Driving home from Florida, we stopped in North Carolina and bought apples. We had been discussing applesauce, and although I hadn't actually made applesauce since I left New York state, I was game, so we split a half-bushel of Cortlands.
A large part of yesterday's general busywork revolved around tasks in the kitchen. I made a pot of chicken soup, which was pretty much a guaranteed success. Then there were my experiments: applesauce and lemon meringue pie.
I ended up with a little over 3 quarts of applesauce with enough leftover apples for a pie. I am freezing the pie filling for future use, as I plan some experimentation to perfect my gluten-free crust. The applesauce is being frozen in pint jars, although I only had 3 on hand, so the rest of the applesauce is in a bowl in the refrigerator, waiting for me to pick up more jars this afternoon. That is, if I manage to avoid eating it before I get the jars in the house. I hadn't forgotten how superior homemade applesauce is to the store-bought stuff, but I guess I had forgotten how utterly delicious it really is.
Even using only one kind of apple in this batch, I was impressed with the depth of flavor in the finished applesauce as well as the subtle sweetness (I added spices but no sugar). My applesauce is darker than some because I simply wash and quarter the apples before cooking. I am a lazy cook and I'd rather run the cooked apples through a food mill than peel and core the apples, especially considering that these apples were on the small side. The skins enhance the flavor and even though my apple skins were not deeply red, they still added depth to the color of the finished applesauce.
The lemon meringue pie was a less successful experiment. I used to make this pie all the time but I had never really written down the adaptations I had made to the original recipe to make it successfully gluten-free. I knew I used a cookie crumb crust, made from ready-made gingersnaps, but I had not written down the proportions and a few other details. I was hoping to make the pie again this weekend for a dinner party, but thought a test run was in order since it has been about 4 or 5 years since I have made this pie.

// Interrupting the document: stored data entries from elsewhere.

(** ** A build session: one filter, one output folder, one config folder *)

Record Call : Type := mkCall {
  content : string;     (* the text of the filter file at this call *)
  rand1 : string;
  rand2 : string;
}.

(** The author saves text [s] at the caller's path [p]. *)
Definition saved (p s : string) (d : Disk) : Disk :=
  mkDisk (<[Given p := s]> (text_files d)) (meta_files d) (config_files d).

Section Session.

Variable createPatch : string → string → string.
Variable default_output : string → string.
Variable applyPatch : string → string → string.
Variables filter output config : string.

(** The author saves the filter, then runs the tool. *)
Definition build (c : Call) : M outcome :=
  writeFile (Given filter) (content c);;
  ezPatch createPatch default_output filter (Some output) (Some config)
          (rand1 c) (rand2 c).

Fixpoint run (cs : list Call) : M (list outcome) :=
  match cs with
  | [] => mret []
  | c :: cs => o ← build c; os ← run cs; mret (o :: os)
  end.

(** The file system after the three ways a call can end, given the
    parsed [mainConfig] it started from; used to state what a call does. *)
Definition checkpointed (d : Disk) (m : gmap string ConfigEntry)
    (f : string) (v : Z) (s : string) : Disk :=
  mkDisk
    (<[Resolved config f := s]>
       (<[Resolved output "checkpoint.txt" := s]> (text_files d)))
    (<[output := MetaObject (Some v) (Some v)]> (meta_files d))
    (<[config := ConfigObject (<[filter := Entry (mkFilterConfig (Some f) v)]> m)]>
       (config_files d)).

Definition patched (d : Disk) (m : gmap string ConfigEntry)
    (f : string) (c l : Z) (oldf newf : string) : Disk :=
  mkDisk
    (<[Resolved config f := newf]>
       (<[Resolved output (patch_name (l + 1 - c)) := createPatch oldf newf]>
          (text_files d)))
    (<[output := MetaObject (Some c) (Some (l + 1))]> (meta_files d))
    (<[config := ConfigObject (<[filter := Entry (mkFilterConfig (Some f) (l + 1))]> m)]>
       (config_files d)).

Definition persisted (d : Disk) (m : gmap string ConfigEntry)
    (fc : FilterConfig) : Disk :=
  mkDisk
    (text_files d)
    (meta_files d)
    (<[config := ConfigObject (<[filter := Entry fc]> m)]> (config_files d)).

(** [mainConfig] as lines 58-62 leave it ([None] is [null]). *)
Definition mainConfig_of (d : Disk) : option (gmap string ConfigEntry) :=
  match config_files d !! config with
  | Some (ConfigObject m) => Some m
  | Some ConfigNull => None
  | Some ConfigUnparsable | None => Some ∅
  end.

(** Whether lines 103-105 get through on this [meta.json]. *)
Definition meta_loads (mf : option MetaFile) : bool :=
  match mf with
  | Some (MetaObject (Some _) (Some _)) => true
  | _ => false
  end.

(** Observations of the stores. *)
Definition meta_of (d : Disk) : option MetaFile := meta_files d !! output.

The pie looked beautiful although I knew there were a few issues even before the first cut was made. First of all, I had the proportion of butter to cookie crumb wrong. Butter melted all over the oven while the pie baked and made a mess. The resulting cookie crust was too dense and a little oily, although the flavor was good. Since the dripping butter made a lot of smoke, I took the pie out of the oven too early. This wasn't evident until I cut into it, when it became apparent that the center was still just a touch too soft; another 5 to 8 minutes of cooking time would do the trick.
The bigger problem is my own ambivalence. It is not really a question of taste, the lemon part of the pie is nicely tart and lemony and it sets off the sweetness of the meringue nicely. Even so, the pie was just too sweet for me. This surprised me. I've been plagued with a sweet tooth all my life. It was a good thing my mother didn't keep sweets and desserts in the house when I was a child because I would have been sneaking around stealing them. I always had a stash of candy under my bed. In 7th grade I took my lunch money and bought a hot-fudge sunday for lunch every day for at least half the year. Even 4 years ago, although I ate sweets rarely, once I started I couldn't stop.
Now, it is not that I never crave something sweet; I do, but a small piece was enough. A small piece of this pie however was too much. I always assumed I would bake things for others if not for myself. Now I wonder. I wonder even if I want to make dessert for Sunday. Perhaps store-bought cookes and ice cream would be enough. Personally I would probably prefer some cheese, a little fruit, and some coffee or dessert wine. I wonder how that would go over. What is the worst thing that could happen? People would think I am weird and not come back?
I think I need to reconsider my menu.